The RBNZ became the first central bank of a G10 currency to raise interest rates in the wake of the Covid-19 pandemic in October.

It made three consecutive 25-basis point hikes between then and February, before accelerating to 50-basis point rises for its April and May decisions.

Analysts at TD Securities noted that the OCR forecasts for 2022 and 2023 had changed “materially” as the RBNZ projected ongoing increases over 2022 to 3.5% by year-end, and to hit a terminal rate of 4% by mid-2023.

“Despite this aggressive OCR profile, the Bank doesn't see a recession in its forecast horizon as it maintains household balance sheets are in relatively good shape,” TD Securities said.

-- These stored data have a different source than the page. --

Lemma sim_xgroup_create_spec s g r b r' : sim_xgroup_create s g r = (b, r') ->
  b = negb (has_group r s g) /\ same_streams r r' /\ same_zsets r r' /\
  (b = false -> r' = r) /\
  (forall s' g', has_group r' s' g' = has_group r s' g' || bool_decide (s' = s /\ g' = g)) /\
  (b = true -> undelivered r' s g = list_to_set (stream_ids r s) /\ pending r' s g = ∅ /\ ahead r' s g = false) /\
  (forall s' g', (s' <> s \/ g' <> g) ->
     undelivered r' s' g' = undelivered r s' g' /\ pending r' s' g' = pending r s' g' /\
     ahead r' s' g' = ahead r s' g').
Proof.
  unfold sim_xgroup_create. destruct (sm_groups r !! (s, g)) as [up|] eqn:E; intros ?; simplify_eq; simpl.
  - rewrite E. split_and!; try done. intros s' g'.
    destruct (decide (s' = s /\ g' = g)) as [[-> ->]|Hn].
    + rewrite E. done.
    + rewrite (bool_decide_eq_false_2 (s' = s /\ g' = g)) by done. by rewrite orb_false_r.
  - rewrite E. split_and!; try done.
    + intros s' g'. destruct (decide (s' = s /\ g' = g)) as [[-> ->]|Hn].
      * rewrite lookup_insert_eq, (bool_decide_eq_true_2 (s = s /\ g = g)) by done.
        rewrite orb_true_r. by apply bool_decide_eq_true.
      * rewrite lookup_insert_ne by (intros ?; simplify_eq; tauto).
        rewrite (bool_decide_eq_false_2 (s' = s /\ g' = g)) by done. by rewrite orb_false_r.
    + intros _. unfold sim_group. simpl. by rewrite lookup_insert_eq.
    + intros s' g' Hn. unfold sim_group. simpl.
      rewrite lookup_insert_ne by (intros ?; simplify_eq; naive_solver). done.
Qed.

Lemma ids_after_subset id ids l : ids_after id ids = Some l -> forall x, x ∈ l -> x ∈ ids.
Proof.
  induction ids as [|i ids IH]; simpl; [done|]. destruct (String.eqb i id); intros ? x Hx; simplify_eq; set_solver.
Qed.

Lemma sim_xgroup_setid_frame s g id r e r' : sim_xgroup_setid s g id r = (e, r') ->
  same_streams r r' /\ same_zsets r r' /\
  (forall s' g', has_group r' s' g' = has_group r s' g' /\ pending r' s' g' = pending r s' g') /\
  (forall s' g', (s' <> s \/ g' <> g) ->
     undelivered r' s' g' = undelivered r s' g' /\ ahead r' s' g' = ahead r s' g') /\
  (is_Some e -> r' = r) /\ (e = None -> undelivered r' s g ⊆ list_to_set (stream_ids r s)).
Proof.
  unfold sim_xgroup_setid. destruct (sm_groups r !! (s, g)) as [[u p]|] eqn:E.
  2:{ intros ?; simplify_eq. by split_and!. }
  destruct (if bool_decide _ then _ else _) as [l|] eqn:El; intros ?; simplify_eq; [|by split_and!].
  simpl. unfold sim_group. simpl. split_and!; try done.
  - intros s' g'. destruct (decide ((s, g) = (s', g'))) as [[= <- <-]|Hn];
      [rewrite lookup_insert_eq, E; done|by rewrite lookup_insert_ne].
  - intros s' g' Hn. rewrite lookup_insert_ne by (intros ?; simplify_eq; naive_solver). done.
  - intros _. rewrite lookup_insert_eq. simpl. intros x. rewrite !elem_of_list_to_set. unfold stream_ids. simpl.
    destruct (bool_decide _); [by simplify_eq|]. destruct (String.eqb id "$"); simplify_eq; [set_solver|].
    by eapply ids_after_subset.
Qed.

Lemma sim_xgroup_setid_start s g id r e r' : sim_xgroup_setid s g id r = (e, r') -> id ∈ ["0"; "0-0"; "$"] ->
  (e = None <-> has_group r s g = true) /\
  (e = None -> ahead r' s g = false /\ undelivered r' s g = if decide (id = "$") then ∅ else list_to_set (stream_ids r s)).
Proof.
  intros HS Hid. unfold sim_xgroup_setid in HS. simpl. unfold sim_group, stream_ids. simpl.
  destruct (sm_groups r !! (s, g)) as [[u p]|] eqn:E; [|by simplify_eq].
  apply list_elem_of_In in Hid. simpl in Hid. destruct_or! Hid; subst; try done; simplify_eq/=;
    rewrite lookup_insert_eq; done.
Qed.

Lemma take_elem_filter {A} (P : A -> Prop) `{forall x, Decision (P x)} n (l : list A) x :
  x ∈ take n (filter P l) -> P x /\ x ∈ l.
Proof. intros Hx. by apply take_elem, list_elem_of_filter in Hx. Qed.

Lemma sim_xreadgroup_msgs s g n r ms r' : sim_xreadgroup s g n r = (ms, r') ->
  (length ms <= n)%nat /\ (forall m, m ∈ ms -> m ∈ stream r s /\ ID m ∈ undelivered r s g).
Proof.
  unfold sim_xreadgroup. simpl. unfold sim_group.
  destruct (sm_groups r !! (s, g)) as [[u p]|] eqn:E; intros ?; simplify_eq; simpl.
  - split; [rewrite length_take; lia|]. intros m Hm. apply take_elem_filter in Hm. tauto.
  - split; [lia|]. intros m Hm. by apply not_elem_of_nil in Hm.
Qed.
(* ===== verification/Operations.v ===== *)
(** * Operations: the operational store ([internal/operations/store.go])

    Status history, delivery attempts and dead-letter records of events: the
    recorder the delivery worker calls, the reads behind the HTTP API, and the
    redrive of a dead-lettered event. *)

From S2P Require Import Prelude GoStrings GoErrors GoTime Json Database DatabaseFacts RedisServer.
From S2P Require Import World WorldFacts RedisFacts.

Module Operations.

(** ** Constants *)

Definition StatusStored := "STORED".
Definition StatusPendingPublication := "PENDING_PUBLICATION".
Definition StatusPublished := "PUBLISHED".
Definition StatusProcessing := "PROCESSING".
Definition StatusRetrying := "RETRYING".
Definition StatusDelivered := "DELIVERED".
Definition StatusDeadLettered := "DEAD_LETTERED".
Definition StatusRedriven := "REDRIVEN".

Definition DeliveryOutcomeSucceeded := "SUCCESS".
Definition DeliveryOutcomeFailed := "FAILED".

Definition DLQStatusOpen := "OPEN".
Definition DLQStatusRedriven := "REDRIVEN".

(** ** Data *)

(** [*pgxpool.Pool], [*Store]: a nil pointer is [None]. *)
Inductive Pool := ThePool.
Record Store := mkStore { pool : option Pool }.

Record EventMetadata := mkEventMetadata {
  EventID : string; EventType : string; Source : string; Payload : string; CreatedAt : Z;
}.

Record StatusHistoryEntry := mkStatusHistoryEntry {
  Status : string; Details : string; EntryCreatedAt : Z;
}.

Record DeliveryAttempt := mkDeliveryAttempt {
  AttemptNumber : Z; Outcome : string; ResponseCode : option Z; AttemptError : option string;
  StartedAt : Z; CompletedAt : Z;
}.

Record EventStatus_ := mkEventStatus {
  es_Event : EventMetadata; es_CurrentStatus : string;
  es_History : list StatusHistoryEntry; es_DeliveryAttempts : list DeliveryAttempt;
}.

Record DLQRecord := mkDLQRecord {
  dr_EventID : string; dr_EventType : string; dr_Source : string; dr_AttemptCount : Z;
  dr_LastError : option string; dr_Status : string; dr_DeadLetteredAt : Z;
  dr_RedrivenAt : option Z; dr_OriginalStreamID : string;
}.

Record DLQDetail_ := mkDLQDetail {
  dd_Event : EventMetadata; dd_Record : DLQRecord;
  dd_History : list StatusHistoryEntry; dd_DeliveryAttempts : list DeliveryAttempt;
}.

Record MetricsSummary_ := mkMetricsSummary {
  TotalEvents : Z; PendingPublication : Z; Delivered : Z; Retrying : Z; OpenDLQ : Z; Redriven : Z;
}.

Record RedriveResult := mkRedriveResult { rr_EventID : string; rr_Status : string; rr_StreamID : string }.

Record ProcessingRecord := mkProcessingRecord { pr_EventID : string; pr_StreamID : string; pr_Retry : Z }.
Lemma claimNext_exec w t ev a :
  w_env w = [] -> w_tx w = Some t -> claims (w_locked w) (tx_now t) (tx_db t) ev a ->
  claimNextOutboxEvent w = (Ok (Some ev), w).
Proof.
  intros He Ht (e & Hs & Hev). unfold claimNextOutboxEvent.
  erewrite wrap_err_ok; [|apply tx_stmt_exec; [done..|rewrite Hs; reflexivity]].
  rewrite <- Hev. destruct w, t. simpl in *. by subst.
Qed.

(** A round on servers that answer publishes the first due row. *)
Lemma publish_next_exec (publish : PublishOutboxEventFunc (R:=R)) sent `{!Broker publish sent}
    `{!ReliableBroker publish} base max w oid o :
  w_env w = [] -> w_tx w = None -> schema_ok (w_db w) -> is_Some (jsonb_in (marshalDetails None)) ->
  0 < base <= max -> due (w_locked w) (micros (w_now w)) (w_db w) !! oid = Some o ->
  exists ev a j w', claims (w_locked w) (micros (w_now w)) (w_db w) ev a /\
    PublishNextOutboxEvent (Some ThePool) (Some publish) base max w =
      (Ok (Done (mkResult true true (oe_OutboxID ev) (oe_EventID ev))), w') /\
    w_env w' = [] /\ w_now w' = w_now w /\
    w_db w' = add_history (micros (w_now w)) (oe_EventID ev) StatusPublished j
                (mark_published (micros (w_now w)) ev a (w_db w)).
Proof.
  intros He Hw Hok [j Hj] Hb Hd. destruct (selectNextPending_due _ _ _ _ _ Hok Hd) as (ev & a & Hc).
  destruct (claims_row _ _ _ _ _ Hok Hc) as (Ho & Hu & Hue & Hev & _).
  pose proof (so_outbox_event _ Hok _ _ Ho) as Hk. rewrite <- Hev in Hk.
  set (w1 := with_tx (Some (mkTx (w_db w) (micros (w_now w)))) w).
  destruct (broker_answers ev w1 He) as (w2 & Hp & He2 & Hn2).
  pose proof (broker_frame _ _ _ _ Hp) as (B1 & B2 & B3 & B4). simpl in *.
  exists ev, a, j. eexists. split; [done|]. split.
  - unfold PublishNextOutboxEvent, validatePublishNextOutboxConfig.
    destruct (Z.leb_spec base 0); [lia|]. destruct (Z.ltb_spec max base); [lia|].
    unfold gbind at 1, lift_res. erewrite gbind_ok; [|by apply wrap_err_ok, begin_tx_exec].
    fold w1. unfold deferred_rollback, defer, publish_round.
    rewrite (gbind_ok _ _ _ _ _ (claimNext_exec w1 _ _ _ He eq_refl Hc)).
    unfold gbind at 1, catch. rewrite Hp. unfold markOutboxPublished. rewrite gbind_assoc.
    erewrite gbind_ok; [|apply wrap_err_ok, tx_stmt_exec; [done|exact B2|];
      unfold markOutboxPublishedSQL, update_outbox; simpl; rewrite Hu, Ho; reflexivity].
    simpl. unfold gbind at 1, gret at 1.
    erewrite gbind_ok; [|eapply history_exec; [done|reflexivity|done|exact Hk|reflexivity|done]].
    erewrite gbind_ok; [|by eapply wrap_err_ok, commit_tx_exec]. reflexivity.
  - simpl. done.
Qed.

(** The event ids a consumer of the broker can read: sending adds one and loses
    none. *)
Class BrokerLog (sent : OutboxEvent -> R -> R -> Prop) (log : R -> string -> Prop) : Prop := {
  log_sent : forall ev r r', sent ev r r' -> log r' (oe_EventID ev);
  log_mono : forall ev r r' e, sent ev r r' -> log r e -> log r' e;
}.

Section Drain.
Context (publish : PublishOutboxEventFunc (R:=R)) (sent : OutboxEvent -> R -> R -> Prop)
        (log : R -> string -> Prop) `{!Broker publish sent} `{!ReliableBroker publish}
        `{!BrokerLog sent log} (base max interval : Z)
        (Hj : is_Some (jsonb_in (marshalDetails None))) (Hb : 0 < base <= max).

Definition round_runner : Runner R :=
  mkRunner (PublishNextOutboxEvent (Some ThePool) (Some publish) base max) interval.

Definition due_in (w : W) (db : DB) : gmap string OutboxRow := due (w_locked w) (micros (w_now w)) db.

(** Servers that answer, no open transaction, sound tables. *)
Definition steady (w : W) : Prop := w_env w = [] /\ w_tx w = None /\ schema_ok (w_db w).

(** One row less is due: it is published, and its event is in the log. *)
Definition drains_one (w w1 : W) (oid : string) (o : OutboxRow) : Prop :=
  due_in w (w_db w) !! oid = Some o /\ due_in w (w_db w1) = delete oid (due_in w (w_db w)) /\
  (forall oid', oid' <> oid -> outbox (w_db w1) !! oid' = outbox (w_db w) !! oid') /\
  (exists o', outbox (w_db w1) !! oid = Some o' /\ ob_status o' = "published") /\
  log (w_redis w1) (ob_event_id o) /\ (forall e, log (w_redis w) e -> log (w_redis w1) e).

Lemma round_drains w :
  steady w -> due_in w (w_db w) <> ∅ ->
  exists w1 oid o, run_round None round_runner w = (Ok (true, []), w1) /\ steady w1 /\
    w_locked w1 = w_locked w /\ w_now w1 = w_now w /\ drains_one w w1 oid o.
Proof.
  intros (He & Hw & Hok) Hne. destruct (map_choose _ Hne) as (oid0 & o0 & Hd0).
  edestruct publish_next_exec as (ev & a & j & w1 & Hc & Hrun & He1 & Hn1 & Hdb1); [done..|].
  pose proof (publish_next_cases _ _ _ _ _ _ _ _ Hw Hok Hrun) as (Hw1 & Hl1 & _ & Hout).
  pose proof (keeps_run _ _ _ _ _ (PublishNext_schema (Some ThePool) publish sent base max) Hrun Hw Hok) as Hs.
  destruct (claims_row _ _ _ _ _ Hok Hc) as (Ho & _ & _ & Hev & Hp & Hna & Hl & _).
  exists w1, (oe_OutboxID ev), a. split_and!; try done.
  - unfold run_round, gbind, ctx_done, catch. simpl. rewrite Hrun. done.
  - assert (Hsent : exists ev', oe_EventID ev' = oe_EventID ev /\ sent ev' (w_redis w) (w_redis w1)).
    { inversion Hout; subst; eauto. }
    destruct Hsent as (ev' & Hid & Hsent). unfold drains_one, due_in. rewrite Hdb1. simpl.
    split_and!; [by apply due_Some|by apply published_due|..].
    + intros oid' Hn. by rewrite lookup_insert_ne.
    + rewrite lookup_insert_eq. eauto.
    + rewrite <- Hev, <- Hid. by eapply log_sent.
    + intros e Hlog. by eapply log_mono.
Qed.

Definition drained (w w' : W) : Prop :=
  (forall e, log (w_redis w) e -> log (w_redis w') e) /\
  forall oid o, outbox (w_db w) !! oid = Some o ->
    (ob_status o = "published" -> outbox (w_db w') !! oid = Some o) /\
    (due_in w (w_db w) !! oid = Some o -> log (w_redis w') (ob_event_id o) /\
       exists o', outbox (w_db w') !! oid = Some o' /\ ob_status o' = "published").

Lemma drained_step w w1 w' oid o :
  w_locked w1 = w_locked w -> w_now w1 = w_now w -> drains_one w w1 oid o -> drained w1 w' -> drained w w'.
Proof.
  intros Hl Hn (Hd & Hdel & Hsame & (o' & Ho' & Hp') & Hlog & Hmono) [Hm Hr].
  unfold due_in in *. rewrite Hl, Hn in Hr. split; [auto|]. intros oid2 o2 Ho2. destruct (decide (oid2 = oid)) as [->|Hne].
  - apply due_Some in Hd as (Ho & Hp & _). simplify_eq. split; [congruence|]. intros _. split; [auto|].
    destruct (Hr _ _ Ho') as [Hk _]. eauto.
  - rewrite <- Hsame in Ho2 by done. destruct (Hr _ _ Ho2) as [H1 H2]. split; [done|].
    intros Hd2. apply H2. rewrite Hdel. by rewrite lookup_delete_ne.
Qed.

Lemma Run_drains n w :
  steady w -> n = size (due_in w (w_db w)) ->
  exists w', Run n None round_runner w = (Ok (false, []), w') /\ due_in w (w_db w') = ∅ /\ drained w w'.
Proof.
  revert w. induction n as [|n IH]; intros w Hst Hn.
  { symmetry in Hn. apply map_size_empty_inv in Hn. exists w. split_and!; [done..|].
    split; [done|]. intros oid o Ho. rewrite Hn, lookup_empty. done. }
  destruct (round_drains w Hst) as (w1 & oid & o & Hr & Hst1 & Hl & Hnow & Hd).
  { intros Hemp. by rewrite Hemp in Hn. }
  destruct (IH w1 Hst1) as (w' & Hrun & Hdue & Hdr).
  { destruct Hd as (Hd & Hdel & _). unfold due_in in *. rewrite Hl, Hnow, Hdel.
    rewrite map_size_delete_Some by eauto. lia. }
  exists w'. split_and!.
  - cbn [Run]. rewrite (gbind_ok _ _ _ _ _ Hr). simpl. by rewrite (gbind_ok _ _ _ _ _ Hrun).
  - unfold due_in in *. congruence.
  - by eapply drained_step.
Qed.

End Drain.

(** C30: Progress of the publisher.  On servers and a broker that answer, the
    runner publishes one due row per round and so, in as many rounds as there
    are due rows and without reporting an error, leaves none of them due: each is
    marked published and its event is in the broker's log. *)
Theorem runner_drains (publish : PublishOutboxEventFunc (R:=R)) sent log `{!Broker publish sent}
    `{!ReliableBroker publish} `{!BrokerLog sent log} base max interval w :
  w_env w = [] -> w_tx w = None -> schema_ok (w_db w) -> is_Some (jsonb_in (marshalDetails None)) ->
  0 < base <= max ->
  let now := micros (w_now w) in
  let rounds := size (due (w_locked w) now (w_db w)) in
  exists w', Run rounds None (mkRunner (PublishNextOutboxEvent (Some ThePool) (Some publish) base max) interval) w
      = (Ok (false, []), w') /\
    due (w_locked w) now (w_db w') = ∅ /\
    forall oid o, due (w_locked w) now (w_db w) !! oid = Some o ->
      log (w_redis w') (ob_event_id o) /\
      exists o', outbox (w_db w') !! oid = Some o' /\ ob_status o' = "published".
Proof.
  intros He Hw Hok Hj Hb now rounds.
  destruct (Run_drains publish sent log base max interval Hj Hb rounds w) as (w' & H1 & H2 & _ & H3); [done..|].
  exists w'. split_and!; [done|done|]. intros oid o Hd. pose proof Hd as (Ho & _)%due_Some. by apply (H3 oid o).
Qed.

“Governor [Adrian] Orr noted that the neutral OCR estimate is around 2% to 3%, but our takeaway from this discussion was that the Bank is resolute in tightening monetary conditions into fairly restrictive territory.

“The 4% terminal rate laid out today is almost 100 basis points higher than the upper limit of its neutral OCR range, which has not occurred since the end of 2008.”

The down under dollars were a mixed picture against the greenback, with the Aussie last 0.37% weaker at AUD 1.4121, while the Kiwi strengthened in the wake of the RBNZ decision, last advancing 0.12% to change hands at NZD 1.5460.